I was also taught two other words: Emigrant, one who was leaving his native land to live somewhere else, and Immigrant, one arriving in a new country to make it his home. The two words were of course used of the same people, just from opposite perspectives. Neither was ever used of a migrant. And of course both were in contrast to Native, which referred to a person living in the land of his ancestors--one who had neither emigrated nor immigrated.
There was another word I wasn't taught in school, but picked up from conversation, that was used in reference to a person whose present situation wasn't well described by any of the other five words: Expatriate. This was someone not living in his native land, but with no intentions of becoming a citizen, or of leaving descendants, in the land where he dwelt. He was there long-term enough not to qualify as a migrant, but still not permanently. He may not have owned a dwelling back in his native land, but no matter how long he was absent, his loyalties and affections remained with it, rather than with the land of his current residence, which at any rate was often likely to change every few years.
One of these six words has never been all that common--and is frequently misspelled as Ex-patriot--but two of them have gone from common to almost extinct in the course of a single generation.
Emigrant and Immigrant have now been almost totally replaced by Migrant, the original meaning of which has been sacrificed to force it to swallow the combined meanings of both other words. The word Native has also been suppressed, mostly narrowing its application--at least in the States--to those with autochthonous tribal ancestry.
Another word which has suffered greatly in connotation and change of meaning is Colonist, which originally referred to a group of expatriates who functioned as immigrants, planting a piece of their own culture on foreign soil, which they never intended to leave. Unlike true immigrants, who abandoned their former loyalties to join another culture, they brought theirs with them. Colonialism in that sense has almost gone extinct, so the word has become attached to other meanings loosely attached to the original one. Colonialsim lives on only in a cultural sense, when immigrants adapt somewhat to the local laws, but retain their original lifestyle, language, and culture. Mennonites are a good example of this, and they do in fact still refer to their settlements as Colonies.

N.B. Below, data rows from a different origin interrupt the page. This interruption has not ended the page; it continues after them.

Definition markMultipleCompleted (state : TaskState) (taskIds : list JS.string) : M TaskState :=
  let idSet : gset JS.string := list_to_set taskIds in
  now ← newDate;
  mret {| tasks := map (λ task,
            if decide (id task ∈ idSet ∧ status task ≠ Completed) then
              {| id := id task;
                 title := title task;
                 description := description task;
                 priority := priority task;
                 createdAt := createdAt task;
                 deadline := deadline task;
                 status := Completed;
                 completedAt := Some now |}
            else task) (tasks state) |}.

Definition updatePriorities {P : Type} `{Priority P} (state : TaskStateOf P)
    (taskIds : list JS.string) (newPriority : P) : Result (TaskStateOf P) :=
  if lessThan newPriority (literal 1) || greaterThan newPriority (literal 5) then
    Failure {| message := JS.lit "Priority must be between 1 and 5" |}
  else
    let idSet : gset JS.string := list_to_set taskIds in
    let newState :=
      {| tasks := map (λ task,
           if decide (id task ∈ idSet) then
             {| id := id task;
                title := title task;
                description := description task;
                status := status task;
                createdAt := createdAt task;
                deadline := deadline task;
                completedAt := completedAt task;
                priority := newPriority |}
           else task) (tasks state) |} in
    Ok newState.

(** The callback that [getStatistics] hands to [reduce]. *)
Definition countTask (stats : TaskStatistics) (task : Task) : M TaskStatistics :=
  let newStats :=
    {| total := total stats + 1; pending := pending stats;
       inProgress := inProgress stats; completed := completed stats;
       overdue := overdue stats |} in
  let newStats :=
    match status task with
    | Pending =>
        {| total := total newStats; pending := pending newStats + 1;
           inProgress := inProgress newStats; completed := completed newStats;
           overdue := overdue newStats |}
    | InProgress =>
        {| total := total newStats; pending := pending newStats;
           inProgress := inProgress newStats + 1; completed := completed newStats;
           overdue := overdue newStats |}
    | Completed =>
        {| total := total newStats; pending := pending newStats;
           inProgress := inProgress newStats; completed := completed newStats + 1;
           overdue := overdue newStats |}
    end in
  late ← isOverdue task;
  mret (if late : bool then
          {| total := total newStats; pending := pending newStats;
             inProgress := inProgress newStats; completed := completed newStats;
             overdue := overdue newStats + 1 |}
        else newStats).

Definition getStatistics (state : TaskState) : M TaskStatistics :=
  reduceA countTask (tasks state)
    {| total := 0; pending := 0; inProgress := 0; completed := 0; overdue := 0 |}.

(** ** composition.ts *)

Module Composition.

Definition filterTasksByMinPriority (minPriority : Z) (tasks : list Task) : list Task :=
  filter (λ task, minPriority ≤ priority task) tasks.

Definition filterByStatus (st : TaskStatus) (tasks : list Task) : list Task :=
  filter (λ task, status task = st) tasks.

(** [task.deadline !== undefined && task.deadline < date] *)
Definition deadlineBefore (date : Date) (task : Task) : Prop :=
  match deadline task with
  | Some d => d < date
  | None => False
  end.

How does this all relate to the so-called Migrant Caravan that is so much in the American news these days? Well, they certainly aren't migrants, in the classical sense of the word: they don't intend to return to live in their Central American homes on a seasonal basis. American immigration laws (ironically, the term will probably live on for centuries in statute after it is abandoned in speech) have made that process increasingly difficult to impossible. By leaving behind their homes and national loyalties, they are true emigrants; they want to come here to settle. But are their intentions in settling in America those of immigrants, expatriates, or colonists?